考虑温度和地层流体渗入共同影响的深水水下井筒环空带压产生机理及预测方法研究

A faultless subsea wellbore is the foundation of the safety and efficient exploitation of deep-water oil and gas. However, the issue of the SCP presents a serious challenge to the integrity of subsea wellbore, which is more prominent in well testing and production processes. Therefore, this project will take the subsea wellbore as the research object, and aim to discuss the mechanism and prediction method of the SCP in deep-water subsea wellbore during well testing and production with consideration of the combined action of temperature and fluid infiltration. The main research contents include: calculation and analysis of the temperature field of the whole deep-water wellbore in well testing and production, modeling and iterative solving of the SCP in deep-water subsea wellbore, prediction analysis of the allowable maximum value of the SCP, and conducting laboratory simulation experiments of the SCP. Finally, the mechanism of the SCP under the combined action of temperature and fluid percolation will be revealed, and a prediction method with complicated multi-variable parameters will be established according to the specific operating condition, physical property of the annular liquid, infiltration of the formation fluid, and the wellbore structure. The successful implementation of this project can provide foundation for effectively solving the SCP and improving the safety of deep-water oil and gas exploitation.

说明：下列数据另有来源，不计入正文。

(** ** The layer claims on concrete components *)

Section layer_instances.
Import Layer LayerFacts Samples.

Lemma C5_witness :
  ∃ b,
    (setup events layerA None true (Some true) fresh).1 = Some b
    ∧ b_mounted b = true
    ∧ trace (setup events layerA None true (Some true) fresh).2
      = trace fresh
        ++ AddLayer (genLayerOpts (layerId layerA) "hillshade" layerA None)
                    (JS.or_else JS.truthy_string (before layerA) None)
           :: map (λ ev, On ev (layerId layerA)) events
    ∧ count is_addLayer (trace (setup events layerA None true (Some true) fresh).2)
      = S (count is_addLayer (trace fresh))
    ∧ layerId layerA ∈ layers (setup events layerA None true (Some true) fresh).2.
Proof.
  apply (C5_immediate_creation events layerA None true (Some true) fresh).
  - right. reflexivity.
  - reflexivity.
  - left. reflexivity.
Defined.

Lemma C4_witness :
  (setup events orphan None true None fresh).1 = None
  ∧ trace (setup events orphan None true None fresh).2
    = trace fresh
      ++ [Warn "Hillshade Layer: layer must be used inside source tag or source prop must be set"]
  ∧ layers (setup events orphan None true None fresh).2 = layers fresh
  ∧ listeners (setup events orphan None true None fresh).2 = listeners fresh
  ∧ run_component events (setup events orphan None true None fresh)
      [Flush true (Some true); Unmount]
    = setup events orphan None true None fresh
  ∧ count is_addLayer
      (trace (run_component events (setup events orphan None true None fresh)
                [Flush true (Some true); Unmount]).2)
    = count is_addLayer (trace fresh).
Proof.
  apply (C4_unresolved_source_aborts events orphan None true None fresh
           [Flush true (Some true); Unmount]); reflexivity.
Defined.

完整的水下井筒，是确保海洋深水油气安全高效开发的基础。然而，环空带压的存在，对深水水下井筒的完整性提出了严峻的挑战，且在测试及生产过程中更为突出。为此，本项目以深水水下井筒为研究对象，考虑温度和地层流体渗入的共同影响，探讨深水井测试及生产过程中水下井筒环空带压的产生机理与预测方法。具体内容包括：深水井测试及生产过程全井段井筒温度场分布规律计算与分析；深水水下井筒环空带压力学建模与迭代求解；深水水下井筒环空带压允许极值预测分析；深水水下井筒环空带压室内模拟实验研究。最后，揭示温度与地层流体渗入共同影响下的深水水下井筒环空带压产生机理，并建立基于作业工况、地层流体渗入、环空液体物性参数、井身结构等多因素影响的深水水下井筒环空带压预测方法。本项目的成功实施可为有效解决深水水下井筒环空带压难题和提高深水油气开发的安全性奠定基础。

环空带压精确预测与安全控制对于确保水下井筒完整性具有重要意义。本项目经攻关研究形成了以下成果及认识：（1）突破现有研究忽略套管环空液体轴向热交换的局限，建立了深水井测试及生产过程全井段井筒温度场分布规律预测方法，进一步提升了全井段井筒温度分布的预测精度；（2）建立了考虑温度和地层流体渗入共同影响下的深水水下井筒环空带压力学模型，弥补现有模型忽略地层流体渗入影响因素的缺陷，更为科学地揭示了水下井筒环空带压的产生机理；（3）根据所建环空带压力学模型，给出了深水水下井筒环空带压允许极值；（4）建立了基于理论分析和室内模拟实验相结合的深水水下井筒环空带压预测方法。共发表高水平论文11篇（SCI/EI收录9篇），申请发明专利2件，登记软件著作权2项，获省部级特等奖1项；全面完成了项目计划书规定的研究内容及考核指标。本项目成果可为研发新型水下井筒环空带压预防技术提供理论依据，对于确保海洋深水油气资源安全高效开发具有重要意义。